As the coverage of their comments has died down, I had not thought about the Shephelah until this week as I was teaching one of the more lurid stories in the Old Testament – the story of Judah and Tamar. After he and his brothers had sold Joseph into slavery, Judah moved to the Shephelah and started a new life. He married, had three sons and watched as two of them were killed by God for their wickedness. His own life began to quickly decay and commitments he might have once kept out of honor were broken. So corrupt had he become that his daughter-in-law found it necessary to deceive him in the only way she had left in order to receive what was rightfully hers. Pretending to be a prostitute, she slept with Judah, became pregnant at the risk of her life but exposed him for the arrogant and disobedient fool he had become. That sin on her part not only righted a wrong but it is from her son’s descendants that Jesus was born.
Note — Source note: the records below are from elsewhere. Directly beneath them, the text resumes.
(* ===== verification/CtxX86.v ===== *)
(** * The context switch on x86-64 (src/ctx_x86_64.S, src/coro_ctx.h).

    The assembly is a list of instructions that runs on a machine with the
    sixteen general registers, the two floating-point control words and
    byte-addressed memory.  An instruction takes one address (nothing in the
    code depends on how long an encoding is); [text] is the address of the
    first one and [exit_fn] that of the C library's exit.  A run stops when it
    leaves the text.  Code outside it (callers, coroutine bodies) appears as the
    states it leaves behind, under the rules of the System V ABI.

    Only the registers and control words the ABI makes callee-saved matter to
    the theorems: a swap is, for the thread of control that calls it, a function
    that returns 0 and preserves them, however long it takes to be resumed. *)
From S2P Require Import Prelude Asm ByteMem CtxSwitch.

(** ** Machine *)

Inductive reg := RAX | RBX | RCX | RDX | RSI | RDI | RBP | RSP | R8 | R9 | R10 | R11 | R12 | R13 | R14 | R15.

#[export] Instance reg_eq_dec : EqDecision reg. Proof. solve_decision. Defined.

Record cpu := mk_cpu {
  rg : reg -> Z;
  mxcsr : Z;
  x87cw : Z;
  zf : bool;
  pc : Z;
  mem : bytes;
}.

Inductive instr :=
  | St (r : reg) (off : Z) (b : reg)       (* movq %r, off(%b) *)
  | Ld (off : Z) (b r : reg)               (* movq off(%b), %r *)
  | Mov (s d : reg)
  | Stmxcsr (off : Z) (b : reg)
  | Fnstcw (off : Z) (b : reg)
  | Ldmxcsr (off : Z) (b : reg)
  | Fldcw (off : Z) (b : reg)
  | Lea (lab : nat) (r : reg)              (* leaq lab(%rip), %r *)
  | Zero (r : reg)                         (* xorl %r, %r *)
  | Test (r : reg)
  | Ret
  | JmpM (off : Z) (b : reg)               (* jmp *off(%b) *)
  | Jmp (lab : nat)
  | Je (lab : nat)
  | CallM (off : Z) (b : reg)
  | CallExit
  | Hlt.

Definition set_reg (s : cpu) (r : reg) (v : Z) : cpu :=
  mk_cpu (fun x => if decide (x = r) then v else rg s x) (mxcsr s) (x87cw s) (zf s) (pc s) (mem s).
Definition set_mem (s : cpu) (m : bytes) : cpu := mk_cpu (rg s) (mxcsr s) (x87cw s) (zf s) (pc s) m.
Definition set_zf (s : cpu) (z : bool) : cpu := mk_cpu (rg s) (mxcsr s) (x87cw s) z (pc s) (mem s).
Definition goto (s : cpu) (p : Z) : cpu := mk_cpu (rg s) (mxcsr s) (x87cw s) (zf s) p (mem s).

(** The address [off(%b)]. *)
Definition slot (c off : Z) : Z := u64 (c + off).
Definition ea (s : cpu) (off : Z) (b : reg) : Z := slot (rg s b) off.

(** ** The text *)

Definition PC_OFF := 0.
Definition RSP_OFF := 8.
Definition RBX_OFF := 16.
Definition RBP_OFF := 24.
Definition R12_OFF := 32.
Definition R13_OFF := 40.
Definition R14_OFF := 48.
Definition R15_OFF := 56.
Definition MXCSR_OFF := 64.
Definition X87CW_OFF := 68.
Definition ENTRY_FN_OFF := 72.
Definition ENTRY_ARG_OFF := 80.
Definition LINK_OFF := 88.

(** struct loom_coro_ctx, and the offsets coro_ctx.h asserts: the assembly's. *)
Definition ctx_fields : list Z := [8; 8; 8; 8; 8; 8; 8; 8; 4; 2; 8; 8; 8].
Definition ctx_offsets : list Z :=
  [PC_OFF; RSP_OFF; RBX_OFF; RBP_OFF; R12_OFF; R13_OFF; R14_OFF; R15_OFF; MXCSR_OFF; X87CW_OFF; ENTRY_FN_OFF; ENTRY_ARG_OFF; LINK_OFF].

Lemma x86_layout : offsets_from 0 ctx_fields = ctx_offsets /\ struct_size ctx_fields = 96.
Proof. done. Qed.

(** What get and swap save, with the address of resumption [lab]. *)
Definition save_code (lab : nat) : list instr :=
  [St RSP RSP_OFF RDI; St RBX RBX_OFF RDI; St RBP RBP_OFF RDI; St R12 R12_OFF RDI; St R13 R13_OFF RDI; St R14 R14_OFF RDI;
   St R15 R15_OFF RDI; Stmxcsr MXCSR_OFF RDI; Fnstcw X87CW_OFF RDI; Lea lab RAX; St RAX PC_OFF RDI].

Definition restore_code : list instr :=
  [Ld RSP_OFF RSI RSP; Ld RBX_OFF RSI RBX; Ld RBP_OFF RSI RBP; Ld R12_OFF RSI R12; Ld R13_OFF RSI R13; Ld R14_OFF RSI R14;
   Ld R15_OFF RSI R15; Ldmxcsr MXCSR_OFF RSI; Fldcw X87CW_OFF RSI; Zero RAX].

Definition lab_get : nat := 0.
Definition lab_after_ret : nat := 13.
Definition lab_swap : nat := 14.
Definition lab_after_swap : nat := 36.
Definition lab_to_link : nat := 37.
Definition lab_trampoline : nat := 39.
Definition lab_no_link : nat := 46.

Definition loom_coro_ctx_get : list instr := save_code lab_after_ret ++ [Zero RAX; Ret; Ret].
Definition loom_coro_ctx_swap : list instr := save_code lab_after_swap ++ restore_code ++ [JmpM PC_OFF RSI; Ret].
Definition loom_coro_ctx_swap_to_link : list instr := [Ld LINK_OFF RDI RSI; Jmp lab_swap].
Definition ctx_trampoline : list instr :=
  [Ld ENTRY_ARG_OFF R15 RDI; CallM ENTRY_FN_OFF R15; Ld LINK_OFF R15 RSI; Test RSI; Je lab_no_link; Mov R15 RDI; Jmp lab_swap;
   Zero RDI; CallExit; Hlt].

Definition prog : list instr := loom_coro_ctx_get ++ loom_coro_ctx_swap ++ loom_coro_ctx_swap_to_link ++ ctx_trampoline.

(** ** Execution *)

Section Text.
Context (text exit_fn : Z).
Implicit Types (s : cpu) (c : Z) (m : bytes).

Definition label (k : nat) : Z := text + Z.of_nat k.

(** Straight-line instructions. *)
Definition effect (i : instr) s : cpu :=
  match i with
  | St r off b => set_mem s (store 8 (ea s off b) (rg s r) (mem s))
  | Ld off b r => set_reg s r (load 8 (ea s off b) (mem s))
  | Mov a d => set_reg s d (rg s a)
  | Stmxcsr off b => set_mem s (store 4 (ea s off b) (mxcsr s) (mem s))
  | Fnstcw off b => set_mem s (store 2 (ea s off b) (x87cw s) (mem s))
  | Ldmxcsr off b => mk_cpu (rg s) (load 4 (ea s off b) (mem s)) (x87cw s) (zf s) (pc s) (mem s)
  | Fldcw off b => mk_cpu (rg s) (mxcsr s) (load 2 (ea s off b) (mem s)) (zf s) (pc s) (mem s)
  | Lea k r => set_reg s r (label k)
  | Zero r => set_zf (set_reg s r 0) true
  | Test r => set_zf s (rg s r =? 0)
  | _ => s
  end.

Definition straight (i : instr) : bool :=
  match i with Ret | JmpM _ _ | Jmp _ | Je _ | CallM _ _ | CallExit | Hlt => false | _ => true end.

Definition push s (v : Z) : cpu :=
  let sp := u64 (rg s RSP - 8) in set_mem (set_reg s RSP sp) (store 8 sp v (mem s)).

Definition exec (i : instr) s : option cpu :=
  match i with
  | Ret => Some (goto (set_reg s RSP (u64 (rg s RSP + 8))) (load 8 (rg s RSP) (mem s)))
  | JmpM off b => Some (goto s (load 8 (ea s off b) (mem s)))
  | Jmp k => Some (goto s (label k))
  | Je k => Some (goto s (if zf s then label k else pc s + 1))
  | CallM off b => Some (goto (push s (pc s + 1)) (load 8 (ea s off b) (mem s)))
  | CallExit => Some (goto (push s (pc s + 1)) exit_fn)
  | Hlt => None
  | _ => Some (goto (effect i s) (pc s + 1))
  end.

Definition fetch (p : Z) : option instr := if text <=? p then prog !! Z.to_nat (p - text) else None.

Lemma x86_fetch_label k : fetch (label k) = prog !! k.
Proof.
  unfold fetch, label. rewrite (proj2 (Z.leb_le _ _)) by lia. by replace (Z.to_nat (text + Z.of_nat k - text)) with k by lia.
Qed.

Lemma x86_exec_straight i s k : straight i = true -> pc s = label k -> exec i s = Some (goto (effect i s) (label (S k))).
Proof. intros Hi Hp. replace (label (S k)) with (pc s + 1) by (rewrite Hp; unfold label; lia). by destruct i. Qed.

#[local] Instance x86_isa : Isa cpu instr.
Proof.
  refine {| isa_pc := pc; isa_goto := goto; isa_label := label; isa_prog := prog; isa_fetch := fetch; isa_effect := effect;
            isa_straight := straight; isa_exec := exec; fetch_label := x86_fetch_label; exec_straight := x86_exec_straight |}.
  - by intros [].
  - done.
  - done.
  - by intros [].
Defined.

#[local] Abbreviation run := (asm_run (Isa0 := x86_isa)).
#[local] Abbreviation run_step := (Asm.run_step (Isa0 := x86_isa)).
#[local] Abbreviation run_straight := (Asm.run_straight (Isa0 := x86_isa)).
#[local] Abbreviation effects := (Asm.effects (Isa0 := x86_isa)).

(** ** What a context holds *)

Record frame := mk_frame {
  f_pc : Z; f_rsp : Z; f_rbx : Z; f_rbp : Z; f_r12 : Z; f_r13 : Z; f_r14 : Z; f_r15 : Z; f_mxcsr : Z; f_x87cw : Z;
}.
It’s a classic story of living in the Shephelah, I think. Everyone deceives everyone else. None are true. None are righteous. Offenses are never forgotten while revenge is public and terrible. Yet, there is a paradox in this story that I cannot resolve. Was the deception of Tamar justified? Was it her only option in the face of a greater evil? That question took me back to a quote from Dietrich Bonhoeffer as he was facing the same quandary. Is it ever right to do the wrong thing? Is it sometimes necessary to risk righteousness – even the judgment of God?
“In flight from public controversy, this person or that reaches the sanctuary of a private virtuousness. Such people neither steal, nor murder, nor commit adultery, but do good according to their abilities. But involuntarily renouncing public life, these people know exactly how to observe the permitted boundaries that shield them from conflict. They must close their eyes and ears to the injustice around them. Only at the cost of self-deception can they keep their private blamelessness clean from the stains of responsible action in the world. In all that they do, what they fail to do will not let them rest.“
Shephelah is a place of deceit and corruption. Nothing is plain or clean. Good and evil are often masked and hidden. Friends are false. Commitments are for a moment. Criticism from both sides is constant and vicious.
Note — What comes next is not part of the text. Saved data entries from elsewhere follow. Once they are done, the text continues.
Lemma arm_armed_run s f m v c : resumed f m v s -> f_pc f = label lab_trampoline -> nth 0 (f_regs f) 0 = c ->
  let s' := run 3 s in
  pc s' = load 8 (slot c ENTRY_FN_OFF) m /\ x s' 0%nat = load 8 (slot c ENTRY_ARG_OFF) m /\ x s' 19%nat = c /\ sp s' = f_sp f /\
  x s' 30%nat = label lab_ended /\ fpcr s' = f_fpcr f /\ fpsr s' = f_fpsr f /\ vd s' = v /\ mem s' = m.
Proof.
  intros (H1 & H2 & H3 & H4 & H5) Hf Hc s'. subst s'. rewrite Hf in H1.
  rewrite (run_straight [Ldr 0 ENTRY_ARG_OFF 19; Ldr 9 ENTRY_FN_OFF 19] 1 s lab_trampoline H1 eq_refl eq_refl : run 3 s = _).
  rewrite (arm_run_step 0 _ 51 (Blr 9)) by done. cbn [asm_run next]. injection H2 as E1 E2 E3 E4. rewrite <- E4 in Hc. cbn in Hc.
  with_strategy transparent [Asm.effects] cbn. unfold ea. cbn. rewrite H5, Hc, E1, E2, E3, H4. split_and!; try done. apply label_S.
Qed.

(** The vector registers are the ones of the code that switches. *)
Lemma arm_switch_delivers_to s from to k :
  switch_ready s from to -> context_holds (caller_saved s from) to k -> k <> Done ->
  let s' := run (switch_cost s k) s in
  delivered to k s' /\ vd s' = vd s /\ mem s' = caller_saved s from.
Proof.
  intros (Hs & _) Hh Hd. unfold switch_cost. cbv zeta. set (m := caller_saved s from) in *. destruct k as [f|t fn arg|]; [| |done].
  - destruct (arm_switch_run 1 s from to Hs) as (s1 & -> & Hres). fold m in Hres. destruct Hh as (_ & <- & Hf).
    destruct (arm_paused_run s1 _ _ _ Hres Hf) as (P1 & P2). destruct Hres as (_ & R2 & R3 & R4 & R5). rewrite P1. by split_and!.
  - destruct (arm_switch_run 3 s from to Hs) as (s1 & -> & Hres). fold m in Hres.
    destruct Hh as (_ & Hf & Hsp & Hc & Hx & Hw & He & Ha & Hal).
    destruct (arm_armed_run s1 _ _ _ to Hres Hf Hc) as (P1 & P2 & P3 & P4 & P5 & P6 & P7 & P8 & P9).
    cbn [delivered]. by rewrite P1, P2, P3, P4, P5, P6, P7, P8, P9, Hsp, Hx, Hw, He, Ha.
Qed.

Definition ctx_arm c (base size fn arg : Z) m : bytes := loom_coro_ctx_make c fn arg (loom_coro_ctx_set_stack c base size m).
Definition stack_top (base size : Z) : Z := align16 (u64 (base + size)).
Definition ctx_arm_ok c (base size fn arg : Z) : Prop :=
  placed c /\ 0 <= base /\ 0 <= size /\ base + size < 2 ^ 64 /\ word fn /\ word arg.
But, as I’ve thought about the risk of Tamar as well as Dick and Betsy’s decision to give up the certainty of the hills and live in the Shephelah, I remember Teddy Roosevelt’s quote:
“It is not the critic who counts; not the man who points out how the strong man stumbles, or where the doer of deeds could have done them better. The credit belongs to the man who is actually in the arena, whose face is marred by dust and sweat and blood; who strives valiantly; who errs, who comes short again and again, because there is no effort without error and shortcoming; but who does actually strive to do the deeds; who knows great enthusiasms, the great devotions; who spends himself in a worthy cause; who at the best knows in the end the triumph of high achievement, and who at the worst, if he fails, at least fails while daring greatly, so that his place shall never be with those cold and timid souls who neither know victory nor defeat.”
Living in Shephelah exacts a price. Thank God for those who choose to take the risk for responsible action in the world.